* **What to work on**
Look through the data below, tally the lines where "uwidth" occurs, and write the total alone.

* **Supplied information**
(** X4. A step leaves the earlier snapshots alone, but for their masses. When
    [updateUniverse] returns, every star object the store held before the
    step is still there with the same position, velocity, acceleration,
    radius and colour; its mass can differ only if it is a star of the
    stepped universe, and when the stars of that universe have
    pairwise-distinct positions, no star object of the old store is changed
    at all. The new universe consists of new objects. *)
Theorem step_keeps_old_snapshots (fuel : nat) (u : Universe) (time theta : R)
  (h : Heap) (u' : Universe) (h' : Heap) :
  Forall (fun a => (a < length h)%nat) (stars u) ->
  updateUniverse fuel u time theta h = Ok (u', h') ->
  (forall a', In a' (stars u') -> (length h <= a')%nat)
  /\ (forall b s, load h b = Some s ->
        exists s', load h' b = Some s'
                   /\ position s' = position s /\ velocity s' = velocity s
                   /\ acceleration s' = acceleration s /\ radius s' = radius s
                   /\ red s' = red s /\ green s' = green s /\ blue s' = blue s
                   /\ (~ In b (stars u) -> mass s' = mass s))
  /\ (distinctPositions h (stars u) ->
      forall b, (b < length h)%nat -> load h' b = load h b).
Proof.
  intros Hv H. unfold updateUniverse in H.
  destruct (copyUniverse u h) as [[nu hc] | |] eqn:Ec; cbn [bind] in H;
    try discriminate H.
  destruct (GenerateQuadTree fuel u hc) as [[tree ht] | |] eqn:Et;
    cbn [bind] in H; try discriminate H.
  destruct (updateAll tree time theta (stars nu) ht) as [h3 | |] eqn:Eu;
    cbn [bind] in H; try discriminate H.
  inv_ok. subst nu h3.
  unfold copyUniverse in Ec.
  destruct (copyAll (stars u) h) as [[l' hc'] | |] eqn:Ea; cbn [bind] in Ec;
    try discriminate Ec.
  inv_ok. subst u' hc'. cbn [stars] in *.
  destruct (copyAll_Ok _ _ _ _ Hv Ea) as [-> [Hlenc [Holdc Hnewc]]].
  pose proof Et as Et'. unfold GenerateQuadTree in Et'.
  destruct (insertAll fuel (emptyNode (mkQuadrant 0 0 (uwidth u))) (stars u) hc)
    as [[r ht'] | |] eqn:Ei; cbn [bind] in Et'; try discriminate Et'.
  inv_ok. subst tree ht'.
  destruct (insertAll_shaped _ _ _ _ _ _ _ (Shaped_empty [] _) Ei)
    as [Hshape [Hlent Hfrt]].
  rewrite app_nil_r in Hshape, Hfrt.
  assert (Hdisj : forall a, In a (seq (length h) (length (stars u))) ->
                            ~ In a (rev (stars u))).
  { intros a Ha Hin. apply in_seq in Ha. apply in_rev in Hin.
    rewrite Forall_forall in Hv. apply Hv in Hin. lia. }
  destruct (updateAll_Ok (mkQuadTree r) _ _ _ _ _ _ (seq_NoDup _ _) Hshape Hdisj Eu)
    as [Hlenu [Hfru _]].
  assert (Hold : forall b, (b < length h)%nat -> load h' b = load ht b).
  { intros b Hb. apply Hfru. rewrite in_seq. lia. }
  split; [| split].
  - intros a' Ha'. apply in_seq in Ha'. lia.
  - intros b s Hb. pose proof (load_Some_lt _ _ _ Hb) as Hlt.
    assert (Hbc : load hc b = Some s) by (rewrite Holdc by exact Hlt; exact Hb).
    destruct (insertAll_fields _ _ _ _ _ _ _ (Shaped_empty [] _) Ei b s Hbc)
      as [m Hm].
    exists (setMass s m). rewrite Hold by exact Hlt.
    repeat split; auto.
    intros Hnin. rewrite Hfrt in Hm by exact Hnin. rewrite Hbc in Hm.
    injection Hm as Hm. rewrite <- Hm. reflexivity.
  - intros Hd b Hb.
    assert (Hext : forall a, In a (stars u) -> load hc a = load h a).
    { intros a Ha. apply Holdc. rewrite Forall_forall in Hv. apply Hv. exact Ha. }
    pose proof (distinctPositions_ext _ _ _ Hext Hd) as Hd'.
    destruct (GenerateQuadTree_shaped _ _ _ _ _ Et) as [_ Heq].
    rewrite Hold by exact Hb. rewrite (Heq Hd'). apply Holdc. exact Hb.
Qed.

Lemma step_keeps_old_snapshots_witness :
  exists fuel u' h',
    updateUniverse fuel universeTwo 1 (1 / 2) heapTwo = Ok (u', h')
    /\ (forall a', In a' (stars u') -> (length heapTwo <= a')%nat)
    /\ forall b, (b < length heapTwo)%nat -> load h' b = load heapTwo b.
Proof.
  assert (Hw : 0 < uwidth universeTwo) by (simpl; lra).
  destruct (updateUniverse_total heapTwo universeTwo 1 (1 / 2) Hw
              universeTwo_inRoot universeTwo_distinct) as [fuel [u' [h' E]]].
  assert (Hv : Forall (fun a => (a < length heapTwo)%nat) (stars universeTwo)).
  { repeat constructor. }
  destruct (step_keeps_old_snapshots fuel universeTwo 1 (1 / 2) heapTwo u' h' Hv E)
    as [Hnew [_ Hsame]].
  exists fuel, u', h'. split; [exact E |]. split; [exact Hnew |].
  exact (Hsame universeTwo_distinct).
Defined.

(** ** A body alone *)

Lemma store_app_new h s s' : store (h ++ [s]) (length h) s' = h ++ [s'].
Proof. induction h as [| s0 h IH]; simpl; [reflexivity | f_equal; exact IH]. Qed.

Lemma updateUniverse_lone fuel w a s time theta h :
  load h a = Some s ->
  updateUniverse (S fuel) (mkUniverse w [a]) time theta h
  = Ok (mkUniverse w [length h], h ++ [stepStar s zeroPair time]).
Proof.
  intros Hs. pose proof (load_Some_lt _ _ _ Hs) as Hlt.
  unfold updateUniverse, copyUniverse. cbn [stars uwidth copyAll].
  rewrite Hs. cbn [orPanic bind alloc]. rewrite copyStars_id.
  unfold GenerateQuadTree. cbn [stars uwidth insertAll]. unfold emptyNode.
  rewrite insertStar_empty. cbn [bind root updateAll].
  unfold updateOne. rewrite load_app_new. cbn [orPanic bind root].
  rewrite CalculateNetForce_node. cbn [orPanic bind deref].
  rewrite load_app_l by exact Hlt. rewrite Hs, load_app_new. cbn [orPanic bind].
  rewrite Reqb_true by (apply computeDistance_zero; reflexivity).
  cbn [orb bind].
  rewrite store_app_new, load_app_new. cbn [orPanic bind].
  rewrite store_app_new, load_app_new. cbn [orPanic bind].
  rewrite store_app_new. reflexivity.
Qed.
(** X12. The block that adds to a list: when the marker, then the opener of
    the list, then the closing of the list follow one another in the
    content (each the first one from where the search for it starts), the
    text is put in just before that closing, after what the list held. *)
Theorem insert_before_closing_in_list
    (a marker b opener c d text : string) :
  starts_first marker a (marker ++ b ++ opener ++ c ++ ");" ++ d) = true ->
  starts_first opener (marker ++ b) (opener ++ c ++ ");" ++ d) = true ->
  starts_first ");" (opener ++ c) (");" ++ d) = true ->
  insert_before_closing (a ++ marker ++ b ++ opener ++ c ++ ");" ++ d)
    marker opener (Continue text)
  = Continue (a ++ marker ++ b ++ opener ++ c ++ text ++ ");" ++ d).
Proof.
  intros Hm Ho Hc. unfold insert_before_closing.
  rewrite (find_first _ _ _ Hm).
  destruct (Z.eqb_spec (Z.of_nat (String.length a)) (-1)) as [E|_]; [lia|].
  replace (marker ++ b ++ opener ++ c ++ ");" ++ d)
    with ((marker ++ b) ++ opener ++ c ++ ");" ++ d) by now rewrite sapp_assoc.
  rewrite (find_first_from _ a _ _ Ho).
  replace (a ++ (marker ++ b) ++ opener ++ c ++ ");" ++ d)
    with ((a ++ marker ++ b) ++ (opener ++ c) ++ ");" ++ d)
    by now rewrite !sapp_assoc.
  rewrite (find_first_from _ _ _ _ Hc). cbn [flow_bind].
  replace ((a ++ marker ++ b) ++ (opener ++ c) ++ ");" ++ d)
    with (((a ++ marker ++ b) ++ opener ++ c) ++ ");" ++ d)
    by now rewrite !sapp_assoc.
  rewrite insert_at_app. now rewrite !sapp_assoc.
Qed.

* **Exercise result**
4